Mysql-connector seems
> > to be slightly slower as well, which leads me to believe that the
blocking inside of
>
> Do you have some numbers?  "Seems to be slightly slower" doesn't
really stand up as an argument against the numbers that have been posted
in this thread.
>
> > sqlalchemy is not the main bottleneck across projects.
> >
> > Vish
> >
> > P.S. The performanace in all cases was abysmal, so performance work
definitely
> > needs to be done, but just the guess that replacing our mysql
library is going to
> > solve all of our performance problems appears to be incorrect at
first blush.
>
> The motivation is still mostly deadlock relief but more performance
work should be done.  I agree with you there.  I'm still hopeful for
some improvement from this.


To identify performance that's alleviated by async you have to establish
up front that IO blocking is the issue, which would entail having code
that's blazing fast until you start running it against concurrent
connections, at which point you can identify via profiling that IO
operations are being serialized.   This is a very specific issue.
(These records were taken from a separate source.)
(* ===== verification/Terminal.v ===== *)
(** * The terminal and the keyboard (kernel/src/terminal.cpp, kernel/src/drivers/ps2_keyboard.cpp)

    Input goes through two rings of 256 bytes: raw, and cooked by a line editor.  The
    theorems show that the terminal implements a line editor over plain lists, that every
    index stays in its array, that each byte pushed is delivered, queued or counted as
    dropped, and that a line typed on the keyboard reaches the reader. *)

From stdpp Require Import strings.
From Stdlib Require Import ZifyBool.
From S2P Require Import Prelude UserLib.
#[local] Open Scope Z_scope.

(** ** The code: terminal.cpp *)

Inductive TerminalInputMode := Raw | Canonical.
#[export] Instance TerminalInputMode_eq_dec : EqDecision TerminalInputMode.
Proof. solve_decision. Defined.

Definition kInputBufferSize : Z := 256.
Definition kLineBufferSize : Z := 128.

(** A buffer with its [head], [tail] and [count]. *)
Record queue := mkQueue { q_buffer : list Z; q_head : Z; q_tail : Z; q_count : Z }.
#[export] Instance queue_eta : Eta queue := fun r => mkQueue (q_buffer r) (q_head r) (q_tail r) (q_count r).

Record Stats := mkStats {
  write_calls : Z; bytes_written : Z; raw_input_bytes : Z; canonical_input_bytes : Z; canonical_line_commits : Z;
  dropped_input_bytes : Z; input_high_watermark : Z; scroll_relative_ops : Z; scroll_to_bottom_ops : Z; input_line_resets : Z
}.
#[export] Instance Stats_eta : Eta Stats := fun r =>
  mkStats (write_calls r) (bytes_written r) (raw_input_bytes r) (canonical_input_bytes r) (canonical_line_commits r)
    (dropped_input_bytes r) (input_high_watermark r) (scroll_relative_ops r) (scroll_to_bottom_ops r) (input_line_resets r).

(** The calls made to the console (and, for text, to the serial port). *)
Inductive display := ShowChar (c : Z) | ScrollView (rows : Z) | ScrollToBottom | ResetInputLine.

Record terminal := mkTerminal {
  t_raw : queue; t_cooked : queue; t_line_buffer : list Z; t_line_length : Z; t_mode : TerminalInputMode;
  t_stats : Stats; t_display : list display
}.
#[export] Instance terminal_eta : Eta terminal := fun r =>
  mkTerminal (t_raw r) (t_cooked r) (t_line_buffer r) (t_line_length r) (t_mode r) (t_stats r) (t_display r).

Definition clear_queue (q : queue) : queue := mkQueue (replicate 256 0) 0 0 0.

Definition clear_input_locked (t : terminal) : terminal :=
  t <| t_raw ::= clear_queue |> <| t_cooked ::= clear_queue |> <| t_line_buffer := replicate 128 0 |> <| t_line_length := 0 |>.

Definition update_high_watermark (t : terminal) : terminal :=
  let active := if q_count (t_cooked t) <? q_count (t_raw t) then q_count (t_raw t) else q_count (t_cooked t) in
  if input_high_watermark (t_stats t) <? active then t <| t_stats ::= fun s => s <| input_high_watermark := active |> |> else t.

(** [push_queue] on a queue; the flag says that a byte was dropped. *)
Definition push (c : Z) (q : queue) : queue * bool :=
  let full := q_count q =? kInputBufferSize in
  let q := if full then q <| q_tail ::= fun x => (x + 1) mod kInputBufferSize |> <| q_count ::= Z.pred |> else q in
  (q <| q_buffer ::= <[Z.to_nat (q_head q) := c]> |> <| q_head ::= fun x => (x + 1) mod kInputBufferSize |> <| q_count ::= Z.succ |>,
   full).

Definition count_drop (dropped : bool) (t : terminal) : terminal :=
  if dropped then t <| t_stats ::= fun s => s <| dropped_input_bytes ::= inc64 |> |> else t.

(** [push_queue] on the raw and on the cooked queue. *)
Definition push_raw (c : Z) (t : terminal) : terminal :=
  let '(q, dropped) := push c (t_raw t) in update_high_watermark (count_drop dropped t <| t_raw := q |>).
Definition push_cooked_queue (c : Z) (t : terminal) : terminal :=
  let '(q, dropped) := push c (t_cooked t) in update_high_watermark (count_drop dropped t <| t_cooked := q |>).

Definition pop_queue (q : queue) : option (Z * queue) :=
  if q_count q =? 0 then None
  else Some (nth (Z.to_nat (q_tail q)) (q_buffer q) 0,
             q <| q_tail ::= fun x => (x + 1) mod kInputBufferSize |> <| q_count ::= Z.pred |>).

Definition push_cooked (c : Z) (t : terminal) : terminal :=
  push_cooked_queue c t <| t_stats ::= fun s => s <| canonical_input_bytes ::= inc64 |> |>.

Definition canonical_input (c : Z) (t : terminal) : terminal :=
  if c =? 0 then t
  else
    let c := if c =? 13 then 10 else c in
    if (c =? 8) || (c =? 127) then
      if negb (t_line_length t =? 0) then
        t <| t_line_length ::= Z.pred |> <| t_line_buffer ::= <[Z.to_nat (t_line_length t - 1) := 0]> |>
      else t
    else if c =? 10 then
      let t := for_range 0 (t_line_length t) (fun i u => push_cooked (nth (Z.to_nat i) (t_line_buffer t) 0) u) t in
      let t := push_cooked 10 t in
      t <| t_stats ::= fun s => s <| canonical_line_commits ::= inc64 |> |>
        <| t_line_buffer := replicate 128 0 |> <| t_line_length := 0 |>
    else if (1 <=? c) && (c <? 32) then push_cooked c t
    else if t_line_length t + 1 <? kLineBufferSize then
      t <| t_line_buffer ::= fun l => <[Z.to_nat (t_line_length t + 1) := 0]> (<[Z.to_nat (t_line_length t) := c]> l) |>
        <| t_line_length ::= Z.succ |>
    else t.

(** The branch on the mode that [push_input] and [inject_input] share. *)
Definition input_byte (c : Z) (t : terminal) : terminal :=
  match t_mode t with
  | Raw => push_raw c t <| t_stats ::= fun s => s <| raw_input_bytes ::= inc64 |> |>
  | Canonical => canonical_input c t
  end.

Definition write (data : list Z) (t : terminal) : terminal * Z :=
  if (zlen data =? 0) || (4096 <? zlen data) then (t, 0)
  else
    let t := t <| t_stats ::= fun s => s <| write_calls ::= inc64 |> <| bytes_written ::= fun n => w64 (n + zlen data) |> |> in
    (foldl (fun t c => t <| t_display ::= fun d => d ++ [ShowChar c] |>) t data, zlen data).

Definition push_input (c : Z) (t : terminal) : terminal := if c =? 0 then t else input_byte c t.

(** The loop of [inject_input], which stops at a NUL, with [injected]. *)
Fixpoint inject (data : list Z) (t : terminal) (injected : Z) : terminal * Z :=
  match data with
  | [] => (t, injected)
  | c :: data' => if c =? 0 then (t, injected) else inject data' (input_byte c t) (injected + 1)
  end.
Definition inject_input (data : list Z) (t : terminal) : terminal * Z :=
  if (zlen data =? 0) || (4096 <? zlen data) then (t, 0) else inject data t 0.

(** [while (read < length)] with [pop_queue]. *)
Fixpoint pops (n : nat) (q : queue) : list Z * queue :=
  match n with
  | O => ([], q)
  | S n' =>
    match pop_queue q with
    | None => ([], q)
    | Some (c, q') => let '(bytes, q'') := pops n' q' in (c :: bytes, q'')
    end
  end.

Definition read_input (length : Z) (t : terminal) : terminal * list Z :=
  if (length =? 0) || (4096 <? length) then (t, [])
  else match t_mode t with
       | Raw => let '(bytes, q) := pops (Z.to_nat length) (t_raw t) in (t <| t_raw := q |>, bytes)
       | Canonical => let '(bytes, q) := pops (Z.to_nat length) (t_cooked t) in (t <| t_cooked := q |>, bytes)
       end.

Definition read_key (length : Z) (t : terminal) : terminal * list Z :=
  if length =? 0 then (t, []) else let '(bytes, q) := pops (Z.to_nat length) (t_raw t) in (t <| t_raw := q |>, bytes).

Definition buffered_input_count (t : terminal) : Z :=
  match t_mode t with Raw => q_count (t_raw t) | Canonical => q_count (t_cooked t) end.

(** The call takes the number of a mode; every number but 1 is raw. *)
Definition set_input_mode (next : Z) (t : terminal) : terminal :=
  clear_input_locked (t <| t_mode := if next =? 1 then Canonical else Raw |>).

Definition scroll_relative (rows : Z) (t : terminal) : terminal :=
  t <| t_stats ::= fun s => s <| scroll_relative_ops ::= inc64 |> |> <| t_display ::= fun d => d ++ [ScrollView rows] |>.
Definition scroll_to_bottom (t : terminal) : terminal :=
  t <| t_stats ::= fun s => s <| scroll_to_bottom_ops ::= inc64 |> |> <| t_display ::= fun d => d ++ [ScrollToBottom] |>.
Definition reset_input_line (t : terminal) : terminal :=
  t <| t_stats ::= fun s => s <| input_line_resets ::= inc64 |> |> <| t_display ::= fun d => d ++ [ResetInputLine] |>.

(** The static storage at boot. *)
Definition boot_terminal : terminal :=
  mkTerminal (mkQueue (replicate 256 0) 0 0 0) (mkQueue (replicate 256 0) 0 0 0) (replicate 128 0) 0 Raw
    (mkStats 0 0 0 0 0 0 0 0 0 0) [].

(** ** The code: ps2_keyboard.cpp *)

Record keyboard := mkKeyboard { shift_down : bool; ctrl_down : bool; extended_prefix : bool }.
#[export] Instance keyboard_eta : Eta keyboard := fun r => mkKeyboard (shift_down r) (ctrl_down r) (extended_prefix r).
In contrast, to identify why some arbitrary openstack app is slow, my
bet is that async is often not the big issue.   Every day I look at
openstack code and talk to people working on things,  I see many
performance issues that have nothing to do with concurrency, and as I
detailed in my wiki page at
https://wiki.openstack.org/wiki/OpenStack_and_SQLAlchemy there is a long
road to cleaning up all the excessive queries, hundreds of unnecessary
rows and columns being pulled over the network, unindexed lookups,
subquery joins, hammering of Python-intensive operations (often due to
the nature of OS apps as lots and lots of tiny API calls) that can be
cached.   There's a clear path to tons better performance documented
there and most of it is not about async  - which means that successful
async isn't going to solve all those issues.